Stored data
(* ===== verification/Bot.v ===== *)
(** * [cmd/bot/main.go]: the dispatcher

    The closures [main] registers with telebot share the variables
    [userState], [userLogin], [userPassword] and [userStatusAuthorization];
    [withConfirmation] registers the handlers of two buttons for the whole
    bot.  telebot is not under [src/]: it picks the endpoint of an update
    ([/start], [/help], any other text, a button), and an update is modelled
    with its endpoint.  Updates are handled one after the other here.  A
    handler that panics ends the process. *)
From Stdlib Require Import SpecFloat.
From stdpp Require Import base tactics strings list gmap.
From Stdlib Require Import ZArith.
From S2P Require Import Prelude GoStrings GoConv GoTime GoContext Sorting KubeApi KubeClient KubeRollback Monitoring Dashboard Messages Repository LogChannel Telegram KubeHandlers MonitorHandlers.

Definition yes_no_question : string := "Вы уверены?".
Definition not_for_you : string := "Это не для вас".

(** The command awaiting confirmation: who asked, and the message. *)
Record pending_command := mkPending { asked_by : Z; asked_text : string; asked_command : string }.

(** What happened, for the statements about runs. *)
Inductive event :=
  | Checked (login password : string) (ok : bool)     (** a password check *)
  | Granted (user : Z) (text : string)                (** a message found the flag set *)
  | Asked (user : Z) (command text : string)          (** a confirmation was requested *)
  | Ran (user : Z) (command text : string).           (** the user's yes ran a command *)

Record bst (W T : Type) := mkBst {
  userState : gmap Z string;
  userLogin : string;
  userPassword : string;
  userStatusAuthorization : bool;
  yes_handler : option pending_command;    (** the closures of the two buttons *)
  no_handler : option pending_command;
  io : hst W T;
  history : list event;
  crashed : option string;
}.
Arguments mkBst {W T}.
Arguments userState {W T}.
Arguments userLogin {W T}.
Arguments userPassword {W T}.
Arguments userStatusAuthorization {W T}.
Arguments yes_handler {W T}.
Arguments no_handler {W T}.
Arguments io {W T}.
Arguments history {W T}.
Arguments crashed {W T}.

(** An update, with the endpoint telebot picks for it. *)
Inductive update :=
  | Start (user : Z)
  | Help (user : Z)
  | OnText (user : Z) (text : string)
  | YesButton (user : Z)
  | NoButton (user : Z).

Section bot.
Context {W T : Type} `{!KubeApi W} `{!PollUntil W} `{!SortSlice} `{!Http W} `{!Gorm W} `{!Gpt W}
  `{GC : !GoContext W} `{!Telegram T}.
(** The clients [main] builds, the help text, the schedule of the dashboard
    and the names of time zones. *)
Variables (kube : K8sClient) (monitor : Client) (helpMsg : string) (rt : runtime)
  (time_String : Time → string).
Abbreviation HM := (GoM (hst W T)).
Abbreviation ST := (bst W T).

(** A handler applied to a text.  [None]: it is still running when the
    schedule of the dashboard ends. *)
Definition handlerFunc : Type := string → hst W T → option (outcome (option string) * hst W T).
Definition plain (h : string → HM (option string)) : handlerFunc := λ text s, Some (h text s).

Definition commandHandlers : list (string * handlerFunc) := [
  ("/status", StatusHandler rt monitor);
  ("/metric", plain (MetricHandler monitor));
  ("/list_metric", plain (ListMetricsHandler monitor));
  ("/scale", plain (ScaleHandler kube));
  ("/restart", plain (RestartHandler kube));
  ("/rollback", plain (RollbackHandler kube));
  ("/history", plain (λ _, HistoryHandler));
  ("/operations", plain (λ _, OperationsHandler time_String));
  ("/list_pods", plain (ListPodsHandler kube));
  ("/revisions", plain (RevisionsHandler kube));
  ("/ai_help", plain AiHelpHandler);
  ("/alerts", plain (λ _, AlertsHandler monitor)) ].

Fixpoint assoc {A} (k : string) (l : list (string * A)) : option A :=
  match l with
  | [] => None
  | (k', a) :: rest => if decide (k = k') then Some a else assoc k rest
  end.
Definition find_command (cmd : string) : option handlerFunc := assoc cmd commandHandlers.

(** ** Assignments *)

Definition set_user_state (m : gmap Z string) (s : ST) : ST :=
  mkBst m (userLogin s) (userPassword s) (userStatusAuthorization s) (yes_handler s) (no_handler s) (io s)
    (history s) (crashed s).
Definition set_login (l : string) (s : ST) : ST :=
  mkBst (userState s) l (userPassword s) (userStatusAuthorization s) (yes_handler s) (no_handler s) (io s)
    (history s) (crashed s).
Definition set_password (p : string) (s : ST) : ST :=
  mkBst (userState s) (userLogin s) p (userStatusAuthorization s) (yes_handler s) (no_handler s) (io s)
    (history s) (crashed s).
Definition set_authorization (b : bool) (s : ST) : ST :=
  mkBst (userState s) (userLogin s) (userPassword s) b (yes_handler s) (no_handler s) (io s) (history s) (crashed s).
Definition set_yes (p : pending_command) (s : ST) : ST :=
  mkBst (userState s) (userLogin s) (userPassword s) (userStatusAuthorization s) (Some p) (no_handler s)
    (io s) (history s) (crashed s).
Definition set_no (p : pending_command) (s : ST) : ST :=
  mkBst (userState s) (userLogin s) (userPassword s) (userStatusAuthorization s) (yes_handler s) (Some p)
    (io s) (history s) (crashed s).
Definition set_io (h : hst W T) (s : ST) : ST :=
  mkBst (userState s) (userLogin s) (userPassword s) (userStatusAuthorization s) (yes_handler s) (no_handler s) h
    (history s) (crashed s).
Definition record_event (e : event) (s : ST) : ST :=
  mkBst (userState s) (userLogin s) (userPassword s) (userStatusAuthorization s) (yes_handler s) (no_handler s)
    (io s) (history s ++ [e]) (crashed s).
Definition crash (why : string) (s : ST) : ST :=
  mkBst (userState s) (userLogin s) (userPassword s) (userStatusAuthorization s) (yes_handler s) (no_handler s)
    (io s) (history s) (Some why).

(** A message whose error the closure returns to telebot, which drops it. *)
Definition send (m : message) (s : ST) : option string * ST :=
  let (err, t) := tg_Send m (h_chat (io s)) in
  (err, set_io (mkHst (h_world (io s)) t (h_sent (io s) ++ [m]) (h_calls (io s))) s).
Definition say (m : string) (s : ST) : ST := (send (mkMessage m Plain) s).2.

(** ** The endpoints *)

Definition on_start (userID : Z) (s : ST) : ST :=
  say "Введите свой логин:" (set_user_state (<[userID := "login"]> (userState s)) s).

Definition on_help (s : ST) : ST := say helpMsg s.

(** [withConfirmation(handler)(c)]: the two buttons get their handlers, one
    after the other, only when the question was sent. *)
Definition withConfirmation (userID : Z) (cmd text : string) (s : ST) : ST :=
  match send (mkMessage yes_no_question Buttons) s with
  | (Some _, s1) => s1
  | (None, s1) =>
      let p := mkPending userID text cmd in
      set_no p (record_event (Asked userID cmd text) (set_yes p s1))
  end.

Definition check_password (s : ST) : ST :=
  match ProofLoginPaswordHandler (userLogin s) (userPassword s) (h_world (io s)) with
  | (Ret ok, w) =>
      record_event (Checked (userLogin s) (userPassword s) ok)
        (set_authorization ok
          (set_io (mkHst w (h_chat (io s)) (h_sent (io s)) (h_calls (io s))) s))
  | (Panic why, _) => crash why s
  end.

Definition on_text (userID : Z) (text : string) (s : ST) : ST :=
  if HasPrefix text "/" then
    match userState s !! userID with
    | Some _ => s
    | None =>
        if userStatusAuthorization s then
          let s1 := record_event (Granted userID text) s in
          match SplitN text " "%char 2 with
          | cmd :: _ =>
              match find_command cmd with
              | Some _ => withConfirmation userID cmd text s1
              | None => say "Введите одну из предложенных команд" s1
              end
          | [] => s1
          end
        else say "Вы не авторизованы. Введите /start для авторизации." s
    end
  else
    let state := default EmptyString (userState s !! userID) in
    if decide (state = "login") then
      say "Теперь введите пароль:"
        (set_login text (set_user_state (<[userID := "password"]> (userState s)) s))
    else if decide (state = "password") then
      let s1 := check_password (set_password text (set_user_state (delete userID (userState s)) s)) in
      match crashed s1 with
      | Some _ => s1
      | None => say (if userStatusAuthorization s1 then "Авторизация успешна!"
                     else "Неверный логин или пароль.") s1
      end
    else say "Непонятные входные данные или что то пошло не так." s.

(** The closure of the yes button: the command, on the message that asked,
    at the press of [userID]. *)
Definition run_command (p : pending_command) (userID : Z) (s : ST) : option ST :=
  let s1 := record_event (Ran userID (asked_command p) (asked_text p)) s in
  match find_command (asked_command p) with
  | None => Some s1
  | Some handler =>
      match handler (asked_text p) (io s1) with
      | None => None
      | Some (Ret _, h) => Some (set_io h s1)
      | Some (Panic why, h) => Some (crash why (set_io h s1))
      end
  end.

Definition on_yes (p : pending_command) (userID : Z) (s : ST) : option ST :=
  if decide (userID ≠ asked_by p) then Some (send (mkMessage not_for_you Callback) s).2
  else run_command p userID (send (mkMessage EmptyString Callback) s).2.

(** The closure of the no button. *)
Definition on_no (p : pending_command) (userID : Z) (s : ST) : ST :=
  if decide (userID ≠ asked_by p) then (send (mkMessage not_for_you Callback) s).2
  else say "Отмена" (send (mkMessage EmptyString Callback) s).2.

(** A button without a handler is ignored. *)
Definition handle_update (u : update) (s : ST) : option ST :=
  match crashed s with
  | Some _ => None
  | None =>
      match u with
      | Start userID => Some (on_start userID s)
      | Help _ => Some (on_help s)
      | OnText userID text => Some (on_text userID text s)
      | YesButton userID => match yes_handler s with Some p => on_yes p userID s | None => Some s end
      | NoButton userID => match no_handler s with Some p => Some (on_no p userID s) | None => Some s end
      end
  end.

Fixpoint run_updates (us : list update) (s : ST) : option ST :=
  match us with
  | [] => Some s
  | u :: rest => handle_update u s ≫= run_updates rest
  end.

Definition bot_start (w : W) (t : T) : ST :=
  mkBst ∅ EmptyString EmptyString false None None (mkHst w t [] []) [] None.
End bot.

Aim of the exercise - Above are the entries; copy every line among them that contains the word "telebot".

Solution for this problem -
    The closures [main] registers with telebot share the variables
    bot.  telebot is not under [src/]: it picks the endpoint of an update
(** An update, with the endpoint telebot picks for it. *)
(** A message whose error the closure returns to telebot, which drops it. *)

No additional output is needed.